* **What you need to do**: Look below for the line containing "Hr' & Hs'). auto."; from there through the line containing "assert (Hw : negb (Qle_bool w 0) = false)", both lines included, please set down each line exactly and nothing else.

* **Entries supplied**:
(** X14. What [fetch_url] of qr_crawler.py does before a request: for a
    non-empty network target and a delay above 0, when nothing is rounded
    in the reservation, the instant it reserves for the host of the
    target is at least the delay after the instant the registry held for
    that host and not before the clock it read, the other hosts keep
    their instants, and the fetch either does not sleep, the instant
    reserved being the present one, or sleeps once, exactly until the
    instant reserved. *)
Theorem fetch_reserves_before_request (e : env) (url : string) (d : Q) (st : state) :
  url <> EmptyString ->
  PyStr.startswith "file://" (QrCrawler.normalize_url url) = false ->
  (0 < d)%Q ->
  let key := Throttle.throttle_key (ip_literal_ok e) (QrCrawler.normalize_url url) in
  let now := clock e (S (reads st)) in
  let st' := snd (QrCrawler.fetch_url e url d st) in
  exact_reservation d now (Throttle.last_of (last_request st) key) ->
  exists last reserved : Q,
    Throttle.last_of (last_request st) key = PFin last
    /\ Throttle.last_of (last_request st') key = PFin reserved
    /\ (last + d <= reserved)%Q
    /\ (now <= reserved)%Q
    /\ (forall h, h <> key ->
                  Throttle.last_of (last_request st') h
                  = Throttle.last_of (last_request st) h)
    /\ (((reserved == now)%Q /\ slept st' = slept st)
        \/ exists w, (0 < w)%Q /\ (now + w == reserved)%Q
                     /\ slept st' = slept st ++ [PFin w]).
Proof.
  intros Hne Hfile Hd key now st' He. subst st'.
  rewrite (qr_fetch_unfold e url d st Hne). cbv zeta.
  unfold QrCrawler.attempt. rewrite Hfile.
  set (st1 := snd (Fetch.read_clock e st)).
  set (st2 := QrCrawler.throttle e d (QrCrawler.normalize_url url) st1).
  assert (Hst : forall c,
             last_request (snd (Fetch.except_finally e (clock e (reads st)) c st2))
             = last_request st2
             /\ slept (snd (Fetch.except_finally e (clock e (reads st)) c st2))
                = slept st2).
  { intros c. destruct (except_finally_fields e (clock e (reads st)) c st2)
      as (_ & _ & _ & _ & _ & _ & _ & _ & _ & Hr' & Hs'). auto. }
  assert (Hgoal :
    exists last reserved : Q,
      Throttle.last_of (last_request st) key = PFin last
      /\ Throttle.last_of (last_request st2) key = PFin reserved
      /\ (last + d <= reserved)%Q
      /\ (now <= reserved)%Q
      /\ (forall h, h <> key ->
                    Throttle.last_of (last_request st2) h
                    = Throttle.last_of (last_request st) h)
      /\ (((reserved == now)%Q /\ slept st2 = slept st)
          \/ exists w, (0 < w)%Q /\ (now + w == reserved)%Q
                       /\ slept st2 = slept st ++ [PFin w])).
  { subst st2 st1. unfold QrCrawler.throttle.
    assert (Hb : Qle_bool d 0 = false).
    { destruct (Qle_bool d 0) eqn:E; [|reflexivity]. apply Qle_bool_iff in E. lra. }
    rewrite Hb. cbn [negb Fetch.read_clock snd fst reads last_request slept]. fold key now.
    destruct (Throttle.last_of (last_request st) key) as [l| | |] eqn:Hl; try contradiction.
    destruct (reserve_exact d key now (last_request st) l Hl He) as (w & t & Hr & Hcase).
    rewrite Hr. cbn [reads last_request slept Binary64.gt].
    exists l, t. split; [reflexivity|]. split; [apply last_of_insert_eq|].
    split; [destruct Hcase as [(H1 & _ & H2)|(H1 & _ & H2)]; lra|].
    split; [destruct Hcase as [(H1 & _ & H2)|(H1 & _ & H2)]; lra|].
    split; [intros h Hh; apply last_of_insert_ne; congruence|].
    destruct Hcase as [(H1 & H2 & H3)|(H1 & H2 & H3)].
    - left. split; [exact H3|].
      assert (Hw : negb (Qle_bool w 0) = false)
        by (apply negb_false_iff, Qle_bool_iff; lra).
      now rewrite Hw.
    - right. exists w.
      assert (Hw : negb (Qle_bool w 0) = true).
      { apply negb_true_iff. destruct (Qle_bool w 0) eqn:E; [|reflexivity].
        apply Qle_bool_iff in E. lra. }
      rewrite Hw. split; [lra|]. split; [lra | reflexivity]. }
  destruct (http_get e (QrCrawler.normalize_url url)) as [r|m].
  - destruct (PyStr.truthy _).
    + destruct (Hst (Fetch.extract_into e
                       (if Fetch.textual (resp_content_type r) then resp_text r
                        else EmptyString)
                       (Fetch.with_response (resp_status r) (resp_url r) (Fetch.blank url))))
        as [-> ->].
      exact Hgoal.
    + destruct (Hst (Fetch.Fell
                       (Fetch.with_response (resp_status r) (resp_url r) (Fetch.blank url))))
        as [-> ->].
      exact Hgoal.
  - destruct (Hst (Fetch.Threw m (Fetch.blank url))) as [-> ->]. exact Hgoal.
Qed.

* **Exercise output**:
      as (_ & _ & _ & _ & _ & _ & _ & _ & _ & Hr' & Hs'). auto. }
  assert (Hgoal :
    exists last reserved : Q,
      Throttle.last_of (last_request st) key = PFin last
      /\ Throttle.last_of (last_request st2) key = PFin reserved
      /\ (last + d <= reserved)%Q
      /\ (now <= reserved)%Q
      /\ (forall h, h <> key ->
                    Throttle.last_of (last_request st2) h
                    = Throttle.last_of (last_request st) h)
      /\ (((reserved == now)%Q /\ slept st2 = slept st)
          \/ exists w, (0 < w)%Q /\ (now + w == reserved)%Q
                       /\ slept st2 = slept st ++ [PFin w])).
  { subst st2 st1. unfold QrCrawler.throttle.
    assert (Hb : Qle_bool d 0 = false).
    { destruct (Qle_bool d 0) eqn:E; [|reflexivity]. apply Qle_bool_iff in E. lra. }
    rewrite Hb. cbn [negb Fetch.read_clock snd fst reads last_request slept]. fold key now.
    destruct (Throttle.last_of (last_request st) key) as [l| | |] eqn:Hl; try contradiction.
    destruct (reserve_exact d key now (last_request st) l Hl He) as (w & t & Hr & Hcase).
    rewrite Hr. cbn [reads last_request slept Binary64.gt].
    exists l, t. split; [reflexivity|]. split; [apply last_of_insert_eq|].
    split; [destruct Hcase as [(H1 & _ & H2)|(H1 & _ & H2)]; lra|].
    split; [destruct Hcase as [(H1 & _ & H2)|(H1 & _ & H2)]; lra|].
    split; [intros h Hh; apply last_of_insert_ne; congruence|].
    destruct Hcase as [(H1 & H2 & H3)|(H1 & H2 & H3)].
    - left. split; [exact H3|].
      assert (Hw : negb (Qle_bool w 0) = false)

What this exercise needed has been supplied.